De nouvelles lois pour protéger les donnés à venir
Philippe Jean Poirier|Édition de la mi‑septembre 2021Cynthia Chassigneux, ancienne commissaire à la Commission d’accès à l’information du Québec (Photo: courtoisie)
TRANSFORMATION NUMÉRIQUE. Tout indique que les entreprises d’ici feront face à de nouvelles obligations légales en matière de protection des renseignements personnels au cours de l’année à venir. Les projets de loi à l’étude à Ottawa et à Québec sont conçus pour amener plus « d’imputabilité » et de « transparence » dans la gestion des données sensibles en entreprise. Analyse.
Quand l’Union européenne a adopté son Règlement général sur la protection des données (RGPD) en 2016, il s’en est suivi une petite révolution sur la manière d’engager la conversation en ligne entre entreprises et consommateurs. De nouveaux concepts ont été introduits dans la sphère légale, comme le droit « à l’oubli » et « à l’effacement des données ». De même que le principe de « vie privée dès la conception », qui oblige les entreprises à développer des applications dans lesquelles les paramètres de confidentialité sont activés par défaut.
L’État de la Californie s’est depuis inspiré du RGPD pour adopter le California consumer privacy act en 2018. Le Canada et le Québec s’apprêtent maintenant à emboîter le pas en rehaussant les obligations des entreprises en matière de protection des renseignements personnels.
En novembre 2020, le gouvernement libéral fédéral a présenté le projet de loi C-11 sur la protection de la vie privée des consommateurs (LPVPC). « Mort au feuilleton » en raison de la dissolution de la Chambre des communes au mois d’août, ce projet de loi devrait vraisemblablement renaître sous un autre nom après les élections.
De son côté, le gouvernement du Québec a déposé le projet de loi 64 (PL 64), soit la Loi modernisant des dispositions législatives en matière de protection des renseignements personnels. Cette dernière a été adoptée le 21 septembre. L’entrée en vigueur de plusieurs de ses dispositions s’échelonnera sur trois ans.
La gouvernance des données : bientôt une obligation légale
Les entreprises ne partent toutefois pas de zéro dans ce domaine. Elles ont déjà plusieurs obligations légales en matière de protection des données, dont celle d’obtenir un consentement valide avant de recueillir des renseignements personnels. Toutefois, les lois à venir seront beaucoup plus explicites sur la manière de déployer cette protection.
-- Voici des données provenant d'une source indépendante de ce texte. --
Lemma loop_same_config env ls :
  forall input_data h h' w,
    Forall2 same_config h h' ->
    exists r w1 h1 h1',
      Workflow.loop (List.map (stage_at env) ls) input_data {| heap := h; world := w |}
      = (r, {| heap := h1; world := w1 |})
      /\ Workflow.loop (List.map (stage_at env) ls) input_data {| heap := h'; world := w |}
         = (r, {| heap := h1'; world := w1 |})
      /\ Forall2 same_config h1 h1'.
Proof.
  induction ls as [|l ls IH]; intros v h h' w HF.
  - exists (Ok v), w, h, h'. repeat split. exact HF.
  - cbn [List.map Workflow.loop]. unfold bind at 1 3.
    cbn [perceive stage_at heap world].
    destruct (h !! l) as [o|] eqn:Ho.
    + destruct (Forall2_lookup_l _ _ _ _ _ HF Ho) as (o' & Ho' & Hc).
      rewrite Ho', <- (object_perceive_same_config o o' v Hc).
      destruct (object_perceive o v) as [o1|e].
      * unfold bind at 1 2. cbn [act stage_at heap world].
        rewrite !list_lookup_insert_eq by (eapply lookup_lt_Some; eassumption).
        unfold in_world. cbn [heap world].
        destruct (object_act env o1 w) as [[v1|e] w1].
        -- apply IH. apply Forall2_insert; [exact HF|apply same_config_refl].
        -- eexists _, _, _, _. repeat split.
           apply Forall2_insert; [exact HF|apply same_config_refl].
      * eexists _, _, _, _. repeat split. exact HF.
    + assert (Ho' : h' !! l = None).
      { apply lookup_ge_None. rewrite <- (Forall2_length _ _ _ HF).
        now apply lookup_ge_None. }
      rewrite Ho'. eexists _, _, _, _. repeat split. exact HF.
Qed.

(** X8: what the agents perceived in an earlier run has no influence on a
    run: two programs whose objects have the same classes and constructor
    arguments, in the same outside world, give the same outcome of
    [Workflow.run] and leave the same outside world, whatever each object
    held from before. *)
Theorem Workflow_run_forgets_earlier_data env ls input_data h h' w :
  Forall2 same_config h h' ->
  fst (Workflow.run (List.map (stage_at env) ls) input_data {| heap := h; world := w |})
  = fst (Workflow.run (List.map (stage_at env) ls) input_data {| heap := h'; world := w |})
  /\ world (snd (Workflow.run (List.map (stage_at env) ls) input_data
                   {| heap := h; world := w |}))
     = world (snd (Workflow.run (List.map (stage_at env) ls) input_data
                     {| heap := h'; world := w |})).
Proof.
  intros HF.
  destruct (loop_same_config env ls input_data h h' w HF)
    as (r & w1 & h1 & h1' & H1 & H2 & _).
  unfold Workflow.run, bind. rewrite H1, H2.
  destruct r; split; reflexivity.
Qed.

(** X8 on the objects of the script, as constructed and as an earlier run
    left them. *)
Lemma Workflow_run_forgets_earlier_data_witness :
  fst (Workflow.run (List.map (stage_at quiet_env) [0; 1; 2; 3]%nat)
         (VStr (lit "AI in Healthcare"))
         {| heap := heap_after_a_run; world := world0 |})
  = fst (Workflow.run (List.map (stage_at quiet_env) [0; 1; 2; 3]%nat)
           (VStr (lit "AI in Healthcare"))
           {| heap := heap_as_constructed; world := world0 |}).
Proof.
  apply (Workflow_run_forgets_earlier_data quiet_env [0; 1; 2; 3]%nat
           (VStr (lit "AI in Healthcare")) heap_after_a_run heap_as_constructed world0).
  repeat constructor.
Defined.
La loi québécoise tout juste adoptée prévoit que les entreprises devront mettre en place, d’ici deux ans, un plan de gouvernance de données en bonne et due forme, explique Me Cynthia Chassigneux, ancienne commissaire à la Commission d’accès à l’information du Québec, qui est aujourd’hui associée chez Langlois avocats. « Les gouvernements demandent aux entreprises de nommer un responsable de la protection de la vie privée, de documenter le rôle et les responsabilités des personnes qui ont accès à des renseignements personnels, de prévoir un processus de traitement des plaintes et de mettre en place un plan de gestion d’incident de confidentialité, entre autres obligations », énumère-t-elle.
Une autre grande différence est la sévérité des sanctions en cas de non-conformité. « À l’heure actuelle, les entreprises fautives peuvent faire face à des amendes allant de 10 000 $ à 50 000 $ selon les cas. Dans le PL 64, on fait mention d’amende pouvant atteindre jusqu’à 4 % du chiffre d’affaires mondial de l’exercice financier précédent de l’entreprise si ce dernier montant est le plus élevé », précise l’avocate.
Les responsables de la protection des données en entreprise semblent bien au fait des changements à apporter pour se conformer aux nouvelles exigences. Parmi la centaine sondée par PwC au printemps, 95 % avaient pris connaissance du projet de loi fédéral C-11, et 94 % de ceux-ci ont affirmé avoir un plan de préparation « général ». Près de 9 sur 10 (88 %) ont dit avoir mené une «évaluation interne» et 41 % plaçaient cette priorité « en tête de liste ».
Le dossier semble toutefois moins bien compris au sein des entreprises québécoises, si l’on en croit un autre sondage – cette fois sur le PL 64 – mené en mai par PwC, en partenariat avec la Fédération des chambres de commerce du Québec et de l’Association canadienne des compagnies d’assurances de personnes, auprès de 74 entreprises. Près de quatre sur dix (37 %) ont affirmé « ne pas comprendre l’incidence » du PL 64 sur leur organisation et ont concédé ne pas avoir un « solide programme de protection des renseignements personnels ». Chez les entreprises de 100 employés et moins, cette proportion bondit à 66 %.